Records for the task

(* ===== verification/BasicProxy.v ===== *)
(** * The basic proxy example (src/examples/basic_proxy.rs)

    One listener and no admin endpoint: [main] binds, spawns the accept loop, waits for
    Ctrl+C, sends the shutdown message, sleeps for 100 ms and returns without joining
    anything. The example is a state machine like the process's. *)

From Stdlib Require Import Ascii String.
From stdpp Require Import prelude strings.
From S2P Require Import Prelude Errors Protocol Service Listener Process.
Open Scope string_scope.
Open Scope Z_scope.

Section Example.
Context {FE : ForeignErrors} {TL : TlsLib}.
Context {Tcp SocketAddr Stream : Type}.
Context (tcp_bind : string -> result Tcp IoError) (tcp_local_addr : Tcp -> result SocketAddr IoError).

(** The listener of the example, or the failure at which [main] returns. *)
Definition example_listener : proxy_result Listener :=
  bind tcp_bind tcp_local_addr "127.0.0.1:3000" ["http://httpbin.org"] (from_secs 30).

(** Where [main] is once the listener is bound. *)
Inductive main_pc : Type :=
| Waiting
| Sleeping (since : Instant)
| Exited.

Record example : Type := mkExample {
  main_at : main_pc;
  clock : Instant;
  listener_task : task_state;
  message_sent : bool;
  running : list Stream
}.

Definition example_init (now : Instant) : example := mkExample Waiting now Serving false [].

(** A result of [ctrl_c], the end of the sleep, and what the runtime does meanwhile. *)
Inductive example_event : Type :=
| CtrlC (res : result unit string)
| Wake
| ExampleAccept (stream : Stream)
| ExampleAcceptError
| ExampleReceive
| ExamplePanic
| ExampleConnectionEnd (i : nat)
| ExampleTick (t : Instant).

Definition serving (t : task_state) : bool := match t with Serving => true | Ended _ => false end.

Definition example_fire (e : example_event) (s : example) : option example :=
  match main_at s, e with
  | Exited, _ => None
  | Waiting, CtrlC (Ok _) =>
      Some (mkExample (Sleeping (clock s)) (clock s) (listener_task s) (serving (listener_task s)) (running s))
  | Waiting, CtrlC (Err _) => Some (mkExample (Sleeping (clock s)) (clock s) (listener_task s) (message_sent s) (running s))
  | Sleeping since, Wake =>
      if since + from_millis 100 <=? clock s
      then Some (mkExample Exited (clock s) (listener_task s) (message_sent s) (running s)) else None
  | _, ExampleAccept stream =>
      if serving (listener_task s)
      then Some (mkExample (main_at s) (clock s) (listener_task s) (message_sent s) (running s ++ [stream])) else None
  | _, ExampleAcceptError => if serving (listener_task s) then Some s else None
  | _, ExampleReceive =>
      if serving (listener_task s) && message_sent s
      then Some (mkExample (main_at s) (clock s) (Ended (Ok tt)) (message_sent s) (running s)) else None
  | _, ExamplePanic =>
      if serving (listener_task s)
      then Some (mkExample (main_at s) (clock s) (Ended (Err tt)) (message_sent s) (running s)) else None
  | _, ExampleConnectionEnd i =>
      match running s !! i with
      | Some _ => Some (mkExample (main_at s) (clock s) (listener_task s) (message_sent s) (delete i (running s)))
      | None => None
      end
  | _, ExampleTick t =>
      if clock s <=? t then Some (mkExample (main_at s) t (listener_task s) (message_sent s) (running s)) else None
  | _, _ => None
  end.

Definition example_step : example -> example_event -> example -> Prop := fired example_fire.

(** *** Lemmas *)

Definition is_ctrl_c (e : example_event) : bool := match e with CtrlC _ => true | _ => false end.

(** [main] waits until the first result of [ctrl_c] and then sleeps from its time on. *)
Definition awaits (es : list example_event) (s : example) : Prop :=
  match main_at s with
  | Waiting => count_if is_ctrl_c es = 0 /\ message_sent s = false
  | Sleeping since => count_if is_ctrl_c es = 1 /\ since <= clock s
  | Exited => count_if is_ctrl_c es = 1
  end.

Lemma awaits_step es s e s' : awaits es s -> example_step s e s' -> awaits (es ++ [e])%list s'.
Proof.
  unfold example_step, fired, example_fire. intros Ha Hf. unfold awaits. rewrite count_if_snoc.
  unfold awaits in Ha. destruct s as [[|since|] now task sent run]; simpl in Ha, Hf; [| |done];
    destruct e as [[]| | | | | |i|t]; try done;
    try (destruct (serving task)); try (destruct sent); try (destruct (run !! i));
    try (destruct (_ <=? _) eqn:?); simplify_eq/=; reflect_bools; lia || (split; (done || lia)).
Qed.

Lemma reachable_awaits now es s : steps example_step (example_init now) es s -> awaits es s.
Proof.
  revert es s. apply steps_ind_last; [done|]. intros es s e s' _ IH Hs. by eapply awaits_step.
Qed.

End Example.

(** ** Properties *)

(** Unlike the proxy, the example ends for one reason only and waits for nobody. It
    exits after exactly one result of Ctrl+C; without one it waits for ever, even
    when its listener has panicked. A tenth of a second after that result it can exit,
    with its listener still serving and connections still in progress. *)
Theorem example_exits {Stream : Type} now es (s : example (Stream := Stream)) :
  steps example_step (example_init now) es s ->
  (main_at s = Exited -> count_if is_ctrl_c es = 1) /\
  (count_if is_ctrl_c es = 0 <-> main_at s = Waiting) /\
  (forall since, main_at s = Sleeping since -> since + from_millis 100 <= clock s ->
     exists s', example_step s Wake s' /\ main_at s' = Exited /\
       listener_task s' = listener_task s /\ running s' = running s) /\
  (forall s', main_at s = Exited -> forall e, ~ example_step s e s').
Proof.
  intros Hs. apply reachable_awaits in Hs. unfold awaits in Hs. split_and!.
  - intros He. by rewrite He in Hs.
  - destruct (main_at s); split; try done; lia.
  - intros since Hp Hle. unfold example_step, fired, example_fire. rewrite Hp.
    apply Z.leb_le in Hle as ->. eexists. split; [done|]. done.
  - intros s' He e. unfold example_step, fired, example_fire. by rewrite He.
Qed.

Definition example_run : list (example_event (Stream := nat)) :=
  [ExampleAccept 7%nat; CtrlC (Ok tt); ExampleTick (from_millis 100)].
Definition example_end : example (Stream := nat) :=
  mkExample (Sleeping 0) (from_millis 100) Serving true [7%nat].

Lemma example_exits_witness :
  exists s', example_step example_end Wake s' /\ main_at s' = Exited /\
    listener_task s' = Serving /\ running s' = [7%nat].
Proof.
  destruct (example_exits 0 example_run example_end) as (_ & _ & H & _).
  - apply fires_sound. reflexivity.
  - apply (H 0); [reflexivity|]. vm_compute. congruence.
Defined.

What to do
Repeat the listing above in full, exactly as given.

Task result
(* ===== verification/BasicProxy.v ===== *)
(** * The basic proxy example (src/examples/basic_proxy.rs)

    One listener and no admin endpoint: [main] binds, spawns the accept loop, waits for
    Ctrl+C, sends the shutdown message, sleeps for 100 ms and returns without joining
    anything. The example is a state machine like the process's. *)

From Stdlib Require Import Ascii String.
From stdpp Require Import prelude strings.
From S2P Require Import Prelude Errors Protocol Service Listener Process.
Open Scope string_scope.
Open Scope Z_scope.

Section Example.
Context {FE : ForeignErrors} {TL : TlsLib}.
Context {Tcp SocketAddr Stream : Type}.
Context (tcp_bind : string -> result Tcp IoError) (tcp_local_addr : Tcp -> result SocketAddr IoError).

(** The listener of the example, or the failure at which [main] returns. *)
Definition example_listener : proxy_result Listener :=
  bind tcp_bind tcp_local_addr "127.0.0.1:3000" ["http://httpbin.org"] (from_secs 30).

(** Where [main] is once the listener is bound. *)
Inductive main_pc : Type :=
| Waiting
| Sleeping (since : Instant)
| Exited.

Record example : Type := mkExample {
  main_at : main_pc;
  clock : Instant;
  listener_task : task_state;
  message_sent : bool;
  running : list Stream
}.

Definition example_init (now : Instant) : example := mkExample Waiting now Serving false [].

(** A result of [ctrl_c], the end of the sleep, and what the runtime does meanwhile. *)
Inductive example_event : Type :=
| CtrlC (res : result unit string)
| Wake
| ExampleAccept (stream : Stream)
| ExampleAcceptError
| ExampleReceive
| ExamplePanic
| ExampleConnectionEnd (i : nat)
| ExampleTick (t : Instant).

Definition serving (t : task_state) : bool := match t with Serving => true | Ended _ => false end.

Definition example_fire (e : example_event) (s : example) : option example :=
  match main_at s, e with
  | Exited, _ => None
  | Waiting, CtrlC (Ok _) =>
      Some (mkExample (Sleeping (clock s)) (clock s) (listener_task s) (serving (listener_task s)) (running s))
  | Waiting, CtrlC (Err _) => Some (mkExample (Sleeping (clock s)) (clock s) (listener_task s) (message_sent s) (running s))
  | Sleeping since, Wake =>
      if since + from_millis 100 <=? clock s
      then Some (mkExample Exited (clock s) (listener_task s) (message_sent s) (running s)) else None
  | _, ExampleAccept stream =>
      if serving (listener_task s)
      then Some (mkExample (main_at s) (clock s) (listener_task s) (message_sent s) (running s ++ [stream])) else None
  | _, ExampleAcceptError => if serving (listener_task s) then Some s else None
  | _, ExampleReceive =>
      if serving (listener_task s) && message_sent s
      then Some (mkExample (main_at s) (clock s) (Ended (Ok tt)) (message_sent s) (running s)) else None
  | _, ExamplePanic =>
      if serving (listener_task s)
      then Some (mkExample (main_at s) (clock s) (Ended (Err tt)) (message_sent s) (running s)) else None
  | _, ExampleConnectionEnd i =>
      match running s !! i with
      | Some _ => Some (mkExample (main_at s) (clock s) (listener_task s) (message_sent s) (delete i (running s)))
      | None => None
      end
  | _, ExampleTick t =>
      if clock s <=? t then Some (mkExample (main_at s) t (listener_task s) (message_sent s) (running s)) else None
  | _, _ => None
  end.

Definition example_step : example -> example_event -> example -> Prop := fired example_fire.

(** *** Lemmas *)

Definition is_ctrl_c (e : example_event) : bool := match e with CtrlC _ => true | _ => false end.

(** [main] waits until the first result of [ctrl_c] and then sleeps from its time on. *)
Definition awaits (es : list example_event) (s : example) : Prop :=
  match main_at s with
  | Waiting => count_if is_ctrl_c es = 0 /\ message_sent s = false
  | Sleeping since => count_if is_ctrl_c es = 1 /\ since <= clock s
  | Exited => count_if is_ctrl_c es = 1
  end.

Lemma awaits_step es s e s' : awaits es s -> example_step s e s' -> awaits (es ++ [e])%list s'.
Proof.
  unfold example_step, fired, example_fire. intros Ha Hf. unfold awaits. rewrite count_if_snoc.
  unfold awaits in Ha. destruct s as [[|since|] now task sent run]; simpl in Ha, Hf; [| |done];
    destruct e as [[]| | | | | |i|t]; try done;
    try (destruct (serving task)); try (destruct sent); try (destruct (run !! i));
    try (destruct (_ <=? _) eqn:?); simplify_eq/=; reflect_bools; lia || (split; (done || lia)).
Qed.

Lemma reachable_awaits now es s : steps example_step (example_init now) es s -> awaits es s.
Proof.
  revert es s. apply steps_ind_last; [done|]. intros es s e s' _ IH Hs. by eapply awaits_step.
Qed.

End Example.

(** ** Properties *)

(** Unlike the proxy, the example ends for one reason only and waits for nobody. It
    exits after exactly one result of Ctrl+C; without one it waits for ever, even
    when its listener has panicked. A tenth of a second after that result it can exit,
    with its listener still serving and connections still in progress. *)
Theorem example_exits {Stream : Type} now es (s : example (Stream := Stream)) :
  steps example_step (example_init now) es s ->
  (main_at s = Exited -> count_if is_ctrl_c es = 1) /\
  (count_if is_ctrl_c es = 0 <-> main_at s = Waiting) /\
  (forall since, main_at s = Sleeping since -> since + from_millis 100 <= clock s ->
     exists s', example_step s Wake s' /\ main_at s' = Exited /\
       listener_task s' = listener_task s /\ running s' = running s) /\
  (forall s', main_at s = Exited -> forall e, ~ example_step s e s').
Proof.
  intros Hs. apply reachable_awaits in Hs. unfold awaits in Hs. split_and!.
  - intros He. by rewrite He in Hs.
  - destruct (main_at s); split; try done; lia.
  - intros since Hp Hle. unfold example_step, fired, example_fire. rewrite Hp.
    apply Z.leb_le in Hle as ->. eexists. split; [done|]. done.
  - intros s' He e. unfold example_step, fired, example_fire. by rewrite He.
Qed.

Definition example_run : list (example_event (Stream := nat)) :=
  [ExampleAccept 7%nat; CtrlC (Ok tt); ExampleTick (from_millis 100)].
Definition example_end : example (Stream := nat) :=
  mkExample (Sleeping 0) (from_millis 100) Serving true [7%nat].

Lemma example_exits_witness :
  exists s', example_step example_end Wake s' /\ main_at s' = Exited /\
    listener_task s' = Serving /\ running s' = [7%nat].
Proof.
  destruct (example_exits 0 example_run example_end) as (_ & _ & H & _).
  - apply fires_sound. reflexivity.
  - apply (H 0); [reflexivity|]. vm_compute. congruence.
Defined.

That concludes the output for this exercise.